AIR_TIME Quantitative
DISTANCE Quantitative
Section II: What is Statistics for?
Procedure Question
1 Proportion Z
Interval
What proportion of flights get cancelled?
1 Proportion Z
Test
Is the proportion of cancelled flights is higher than 1%?
1 Sample T Test Is the average time on air greater than 100?
T Test for the
Slope
Is there a correlation between departure delay and
arrival delay?
1 Sample T
Interval
Estimate the average distance travelled during the
flight
2 Proportion Z
Test
Is there a difference in the proportion of cancelled for
carrier AA and carrier OO?
2 Sample T Test Do AS carrier flights take longer time than the NK
carrier flights?
Chi Square Test Chi-Square Test for Independence. Is there an
association between the carrier and the flight
cancellation?
Section III: Doing the Statistics
Question: Is the proportion of cancelled flights is higher than 1%?
Step 1: Hypotheses.
We let p be the proportion of all cancelled flights.
H0 : P=0.01
H A : P>0.01
Step 2: Gather Data.
The data is already given and is available on statcrunch.

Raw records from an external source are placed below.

Lemma inv_open t fs a c g gs :
  tunnel_inv t fs → ep_conns (t_srv t) !! a = Some c → mc_phase c = Opening →
  keeps_id g → mc_phase (g c) ≠ Opening → gs = [MOpen (mc_id c)] ∨ gs = [] →
  tunnel_inv (set_ep Srv (opening_step a g gs (t_srv t)) t) fs.
Proof.
  intros I Hc Hp Hk Hg Hgs. destruct (opening_unknown t fs a c I Hc Hp) as (Hno & _ & Hnew).
  destruct (conn_frame_in t fs Srv a c I Hc) as [Hid _].
  set (t' := set_ep Srv (opening_step a g gs (t_srv t)) t).
  assert (∀ B id, is_opened t' B id = is_opened t B id || (mc_id c =? id)) as Hop.
  { eapply opened_send; done. }
  assert (nconns t' = nconns t) as Hnc by (unfold nconns; simpl; by rewrite length_alter).
  assert (open_ids t' (fs Cli) = open_ids t (fs Cli) ++ omap open_id gs) as Hids.
  { unfold open_ids. simpl. by rewrite app_assoc, omap_app, app_assoc. }
  split.
  - rewrite Hnc. apply (inv_next _ _ I).
  - simpl. intros b d Hb. rewrite list_lookup_alter in Hb. case_decide; [|by apply (inv_ids _ _ I)].
    subst. rewrite Hc in Hb. simplify_eq/=. rewrite Hk. by apply (inv_ids _ _ I).
  - rewrite Hnc. apply I.
  - intros [|]; [|apply (inv_streams _ _ I Cli)]. apply ok_streams. simpl. apply ep_ok_alter; [done|].
    destruct (inv_ep_ok t fs Srv I). by split.
  - rewrite Hids. apply NoDup_app. split; [apply I|]. destruct Hgs as [->| ->]; simpl; [|split; [set_solver|constructor]].
    split; [|apply NoDup_singleton]. intros x Hx ->%list_elem_of_singleton. done.
  - intros id Hin. rewrite Hids in Hin. rewrite Hop. apply orb_true_iff.
    apply elem_of_app in Hin as [Hin|Hin]; [left; by apply (inv_opened _ _ I)|right]. apply Z.eqb_eq.
    destruct Hgs as [->| ->]; simpl in Hin; set_solver.
  - intros s. rewrite Hnc. pose proof (inv_frames _ _ I s) as HF. destruct s; [done|]. simpl.
    rewrite app_assoc. apply Forall_app. split; [done|]. destruct Hgs as [->| ->]; [|done]. by apply Forall_singleton.
  - intros s. pose proof (inv_wire _ _ I s) as Hw. by destruct s.
Qed.

Lemma sim_send_open t fs a c :
  tunnel_inv t fs → ep_conns (t_srv t) !! a = Some c → mc_phase c = Opening →
  simulates t fs (set_ep Srv (open_stream_send a (mc_id c) (t_srv t)) t, [(Cli, mc_id c, New)]).
Proof.
  intros I Hc Hp. destruct (opening_unknown t fs a c I Hc Hp) as (Hno & Hyes & Hnew).
  destruct (open_stream_send_eq a (mc_id c) (t_srv t)) as (g & gs & -> & Hk & Hcase).
  assert (mc_phase (g c) ≠ Opening) as Hg by (destruct Hcase as [(_ & _ & ->)|(_ & _ & ->)]; done).
  exists fs. split; [eapply inv_open; naive_solver|]. intros B id. cbn [fst snd]. rewrite project_one.
  unfold pipes. rewrite (opened_send t fs a c g) by done. unfold flow, up, ended. destruct B; simpl.
  - destruct (is_opened t Srv id) eqn:Eo; simpl.
    + apply run_tau, pipe_le_view.
      change (view (opening_step a g gs (t_srv t)) id) with (view (alter_conn a g (t_srv t)) id).
      eapply view_le_alter; [by apply (inv_ep_ok t fs Srv)|done..|].
      destruct Hcase as [(_ & _ & ->)|(_ & _ & ->)]; simpl; auto.
    + destruct (Z.eqb_spec (mc_id c) id) as [<-|]; [congruence|constructor].
  - apply not_elem_of_app in Hnew as [Hn1 Hn2]. rewrite omap_app in Hn2. apply not_elem_of_app in Hn2 as [Hn2 Hn3].
    destruct (Z.eqb_spec (mc_id c) id) as [<-|Hne].
    + rewrite bool_decide_eq_true_2, Hno by done. simpl. apply run_new_le. unfold pipe_at. simpl.
      rewrite view_none by done. destruct (ep_reader _); [|done].
      rewrite vrun_app, vrun_unopened by done. destruct (ep_end _); [done|].
      rewrite vrun_app, vrun_unopened by done.
      destruct Hcase as [(_ & -> & _)|(_ & -> & _)]; simpl; [|done]. by rewrite bool_decide_eq_true_2.
    + rewrite bool_decide_eq_false_2, orb_false_r by naive_solver.
      destruct (is_opened t Cli id); [|constructor]. apply run_tau. left. unfold pipe_at.
      destruct (ep_reader _), (ep_end _); try done. rewrite app_assoc, vrun_app, (vrun_other _ _ _ gs); [done|].
      destruct Hcase as [(_ & -> & _)|(_ & -> & _)]; [by apply Forall_singleton|done].
Qed.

Step 3: Determine the method/distribution and verify the conditions.

This task will require performing a 1 proportion z test.
With a sample size of n = 5000, we find that there are np=5000(0.01)=50>10 expected
successes and nq=5000(0.99)=224.2> 4950 expect failures. Since both values are greater than
10, we can assume an approximately normal distribution of our sample proportion. Further, 5000
< 1% of all possible flights, allowing us to assume independence. This does not appear to be
random sample, so our conclusion may not be valid for the entire population.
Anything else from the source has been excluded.